START Provided entries

Lemma escapeMarkdown_reserved_witness :
  String.get 1 (escape_reserved "+") = Some "+"%char
  ∧ "+"%char ∈ reservedCharacters
  ∧ ∃ j, 1 = S j ∧ String.get j (escape_reserved "+") = Some backslash.
Proof.
  assert ("+"%char ∈ reservedCharacters) as Hin.
  { unfold reservedCharacters. do 10 apply list_elem_of_further. apply list_elem_of_here. }
  split; [reflexivity|]. split; [exact Hin|].
  apply (proj1 (proj2 (proj2 escapeMarkdown_reserved)) "+" 1 "+"%char eq_refl Hin).
Defined.

(** ** The matcher *)

(** A successful greedy repetition splits the input into a run of the class,
    within the bounds of the quantifier, and what the continuation matched. *)
Lemma repeat_match_sound (p : ascii → bool) (k : continuation) (s : string) :
  ∀ min max m rest,
    repeat_match p min max k s = Some (m, rest) →
    ∃ m1 m2 s2,
      m = m1 +:+ m2 ∧ s = m1 +:+ s2
      ∧ string_forall p m1 = true
      ∧ min ≤ String.length m1
      ∧ (∀ n, max = Some n → String.length m1 ≤ n)
      ∧ k s2 = Some (m2, rest).
Proof.
  assert (∀ (min : nat) (max : option nat) s0 m rest,
            match min with O => k s0 | S _ => None end = Some (m, rest) →
            ∃ m1 m2 s2,
              m = m1 +:+ m2 ∧ s0 = m1 +:+ s2
              ∧ string_forall p m1 = true
              ∧ min ≤ String.length m1
              ∧ (∀ n, max = Some n → String.length m1 ≤ n)
              ∧ k s2 = Some (m2, rest)) as Hstop.
  { intros [|min] max s0 m rest H; [|discriminate].
    exists "", m, s0. repeat split; simpl; try lia; exact H. }
  induction s as [|c s IH]; intros min max m rest H.
  - apply (Hstop min max). exact H.
  - cbn [repeat_match] in H.
    destruct (p c && may_repeat max) eqn:Hc; [|apply (Hstop min max); exact H].
    apply andb_true_iff in Hc as [Hpc Hmax].
    destruct (repeat_match p (pred min) (pred <$> max) k s) as [[m' rest']|] eqn:Hrec;
      [|apply (Hstop min max); exact H].
    injection H as <- <-.
    destruct (IH _ _ _ _ Hrec) as (m1 & m2 & s2 & -> & -> & Hall & Hmin & Hbound & Hk).
    exists (String c m1), m2, s2. repeat split; simpl.
    + rewrite Hpc, Hall. reflexivity.
    + lia.
    + intros n ->. destruct n as [|n]; [discriminate|].
      specialize (Hbound n eq_refl). lia.
    + exact Hk.
Qed.

(** Conversely, when some split is acceptable the greedy search succeeds. *)
Lemma repeat_match_complete (p : ascii → bool) (k : continuation) (m1 s2 : string) :
  ∀ min max,
    string_forall p m1 = true →
    min ≤ String.length m1 →
    (∀ n, max = Some n → String.length m1 ≤ n) →
    is_Some (k s2) →
    is_Some (repeat_match p min max k (m1 +:+ s2)).
Proof.
  induction m1 as [|c m1 IH]; intros min max Hall Hmin Hmax Hk.
  - assert (min = 0) as -> by (simpl in Hmin; lia). rewrite sapp_nil_l.
    destruct s2 as [|c s2]; simpl; [exact Hk|].
    destruct (p c && may_repeat max); [|exact Hk].
    destruct (repeat_match _ _ _ _ _) as [[m rest]|]; [eexists; reflexivity | exact Hk].
  - simpl in Hall. apply andb_true_iff in Hall as [Hc Hall].
    rewrite sapp_cons. cbn [repeat_match]. rewrite Hc.
    assert (may_repeat max = true) as ->.
    { destruct max as [[|n]|]; try reflexivity.
      specialize (Hmax 0 eq_refl). simpl in Hmax. lia. }
    cbn [andb].
    destruct (IH (pred min) (pred <$> max) Hall) as [[m rest] ->].
    + simpl in Hmin. lia.
    + intros n Hn. destruct max as [mx|]; [|discriminate].
      injection Hn as <-. specialize (Hmax mx eq_refl). simpl in Hmax. lia.
    + exact Hk.
    + eexists; reflexivity.
Qed.

Lemma one_char (x : ascii) (m : string) :
  string_forall (one_of (String x "")) m = true →
  1 ≤ String.length m → String.length m ≤ 1 → m = String x "".
Proof.
  destruct m as [|c [|c' m]]; simpl; intros Hall Hlo Hhi; try lia.
  rewrite !orb_false_r, andb_true_r in Hall.
  apply Ascii.eqb_eq in Hall as ->. reflexivity.
Qed.

(** A match of the email pattern has the shape [local-part@domain.tld] and
    is a prefix of the text it was found in. *)
Lemma match_here_email (s m rest : string) :
  match_here emailRegex s = Some (m, rest) → email_shape m ∧ s = m +:+ rest.
Proof.
  unfold emailRegex. cbn [match_here cls rmin rmax plus once at_least].
  intros H.
  apply repeat_match_sound in H as (loc & m2 & s2 & -> & -> & Hloc & Hloc1 & _ & H).
  apply repeat_match_sound in H as (a & m3 & s3 & -> & -> & Ha & Ha1 & Ha2 & H).
  apply repeat_match_sound in H as (dom & m4 & s4 & -> & -> & Hdom & Hdom1 & _ & H).
  apply repeat_match_sound in H as (d & m5 & s5 & -> & -> & Hd & Hd1 & Hd2 & H).
  apply repeat_match_sound in H as (tld & m6 & s6 & -> & -> & Htld & Htld2 & _ & H).
  injection H as <- <-.
  apply one_char in Ha as ->; [|exact Ha1 | apply Ha2; reflexivity].
  apply one_char in Hd as ->; [|exact Hd1 | apply Hd2; reflexivity].
  rewrite sapp_nil_r. split.
  - exists loc, dom, tld. repeat split; assumption.
  - rewrite !sapp_assoc. reflexivity.
Qed.

Lemma match_here_email_complete (e after : string) :
  email_shape e → is_Some (match_here emailRegex (e +:+ after)).
Proof.
  intros (loc & dom & tld & -> & Hloc1 & Hloc & Hdom1 & Hdom & Htld2 & Htld).
  unfold emailRegex. cbn [match_here cls rmin rmax plus once at_least].
  rewrite !sapp_assoc.
  apply repeat_match_complete; [exact Hloc | exact Hloc1 | discriminate |].
  apply (repeat_match_complete _ _ "@");
    [reflexivity | simpl; lia | intros n [= <-]; simpl; lia |].
  apply repeat_match_complete; [exact Hdom | exact Hdom1 | discriminate |].
  apply (repeat_match_complete _ _ ".");
    [reflexivity | simpl; lia | intros n [= <-]; simpl; lia |].
  apply repeat_match_complete; [exact Htld | exact Htld2 | discriminate |].
  eexists; reflexivity.
Qed.

Lemma match_from_sound (r : regex) (s : string) :
  ∀ skip e,
    e ∈ match_from r skip s →
    ∃ before suffix rest, s = before +:+ suffix ∧ match_here r suffix = Some (e, rest).
Proof.
  induction s as [|c s IH]; intros skip e He.
  - cbn [match_from] in He. destruct skip; [|inversion He].
    destruct (match_here r "") as [[m rest]|] eqn:Hm; [|inversion He].
    apply list_elem_of_singleton in He as ->. exists "", "", rest. split; [reflexivity | exact Hm].
  - cbn [match_from] in He.
    assert (∀ n, e ∈ match_from r n s →
                 ∃ before suffix rest,
                   String c s = before +:+ suffix ∧ match_here r suffix = Some (e, rest)) as Hrec.
    { intros n Hn. destruct (IH n e Hn) as (before & suffix & rest & -> & Hm).
      exists (String c before), suffix, rest. split; [reflexivity | exact Hm]. }
    destruct skip as [|n]; [|apply (Hrec n), He].
    destruct (match_here r (String c s)) as [[m rest]|] eqn:Hm; [|apply (Hrec 0), He].
    apply elem_of_cons in He as [->|He]; [|eapply Hrec, He].
    exists "", (String c s), rest. split; [reflexivity | exact Hm].
Qed.

Lemma match_from_complete (r : regex) (suffix : string) :
  is_Some (match_here r suffix) →
  ∀ before skip, skip ≤ String.length before →
    match_from r skip (before +:+ suffix) ≠ [].
Proof.
  intros [[m rest] Hm] before. induction before as [|c before IH]; intros skip Hskip.
  - assert (skip = 0) as -> by (simpl in Hskip; lia). rewrite sapp_nil_l.
    destruct suffix as [|c suffix]; cbn [match_from]; rewrite Hm; discriminate.
  - simpl in Hskip. rewrite sapp_cons. cbn [match_from].
    destruct skip as [|n]; [|apply IH; lia].
    destruct (match_here r (String c (before +:+ suffix))) as [[m' rest']|];
      [discriminate | apply IH; lia].
Qed.

(** Greedy repetition: among the runs the quantifier may take, the search
    settles on the longest one after which the continuation succeeds. *)
Lemma repeat_match_greedy (p : ascii → bool) (k : continuation) (s : string) :
  ∀ min m rest,
    repeat_match p min None k s = Some (m, rest) →
    ∃ m1 m2 s2,
      m = m1 +:+ m2 ∧ s = m1 +:+ s2
      ∧ string_forall p m1 = true
      ∧ min ≤ String.length m1
      ∧ k s2 = Some (m2, rest)
      ∧ (∀ m1' s2',
           s = m1' +:+ s2' → string_forall p m1' = true →
           String.length m1 < String.length m1' → k s2' = None).
Proof.
  induction s as [|c s IH]; intros min m rest H.
  - cbn [repeat_match] in H. destruct min; [|discriminate].
    exists "", m, "". repeat split; try reflexivity; [exact H|].
    intros m1' s2' Hs _ Hlen. destruct m1'; [simpl in Hlen; lia | discriminate].
  - cbn [repeat_match may_repeat fmap option_fmap option_map] in H.
    rewrite andb_true_r in H.
    destruct (p c) eqn:Hpc.
    + destruct (repeat_match p (pred min) None k s) as [[m' rest']|] eqn:Hrec.
      * injection H as <- <-.
        destruct (IH _ _ _ Hrec) as (m1 & m2 & s2 & -> & -> & Hall & Hmin & Hk & Hmax).
        exists (String c m1), m2, s2. repeat split.
        -- simpl. rewrite Hpc, Hall. reflexivity.
        -- simpl. lia.
        -- exact Hk.
        -- intros m1' s2' Hs Hall' Hlen.
           destruct m1' as [|c' m1']; [simpl in Hlen; lia|].
           rewrite !sapp_cons in Hs. injection Hs as _ Hs.
           simpl in Hall'. apply andb_true_iff in Hall' as [_ Hall'].
           apply (Hmax m1' s2' Hs Hall'). simpl in Hlen. lia.
      * destruct min; [|discriminate].
        exists "", m, (String c s). repeat split; try reflexivity; [exact H|].
        intros m1' s2' Hs Hall' Hlen.
        destruct m1' as [|c' m1']; [simpl in Hlen; lia|].
        rewrite sapp_cons in Hs. injection Hs as _ Hs.
        simpl in Hall'. apply andb_true_iff in Hall' as [_ Hall'].
        destruct (k s2') as [r|] eqn:Hk; [|reflexivity].
        assert (is_Some (repeat_match p (pred 0) None k (m1' +:+ s2'))) as [r' Hr'].
        { apply repeat_match_complete;
            [exact Hall' | simpl; lia | discriminate | rewrite Hk; eexists; reflexivity]. }
        rewrite <- Hs, Hrec in Hr'. discriminate.
    + destruct min; [|discriminate].
      exists "", m, (String c s). repeat split; try reflexivity; [exact H|].
      intros m1' s2' Hs Hall' Hlen.
      destruct m1' as [|c' m1']; [simpl in Hlen; lia|].
      rewrite sapp_cons in Hs. injection Hs as <- _.
      simpl in Hall'. rewrite Hpc in Hall'. discriminate.
Qed.

(** A run of a class that is followed by a character outside the class is
    determined by the text. *)
Lemma run_unique (p : ascii → bool) (x x' : ascii) (a a' b b' : string) :
  a +:+ String x b = a' +:+ String x' b' →
  string_forall p a = true → string_forall p a' = true →
  p x = false → p x' = false →
  a = a' ∧ b = b'.
Proof.
  revert a'. induction a as [|c a IH]; intros [|c' a'] H Ha Ha' Hx Hx'.
  - injection H as _ H. split; [reflexivity | exact H].
  - rewrite sapp_nil_l, sapp_cons in H. injection H as -> _.
    simpl in Ha'. rewrite Hx in Ha'. discriminate.
  - rewrite sapp_nil_l, sapp_cons in H. injection H as -> _.
    simpl in Ha. rewrite Hx' in Ha. discriminate.
  - rewrite !sapp_cons in H. injection H as <- H.
    simpl in Ha, Ha'. apply andb_true_iff in Ha as [_ Ha]. apply andb_true_iff in Ha' as [_ Ha'].
    destruct (IH a' H Ha Ha' Hx Hx') as [-> ->]. split; reflexivity.
Qed.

END Provided entries

Task goal:
Using the records above, gather all lines where the string "assert" is present.

Answer box:
  assert ("+"%char ∈ reservedCharacters) as Hin.
  assert (∀ (min : nat) (max : option nat) s0 m rest,
  - assert (min = 0) as -> by (simpl in Hmin; lia). rewrite sapp_nil_l.
    assert (may_repeat max = true) as ->.
    assert (∀ n, e ∈ match_from r n s →
  - assert (skip = 0) as -> by (simpl in Hskip; lia). rewrite sapp_nil_l.
        assert (is_Some (repeat_match p (pred 0) None k (m1' +:+ s2'))) as [r' Hr'].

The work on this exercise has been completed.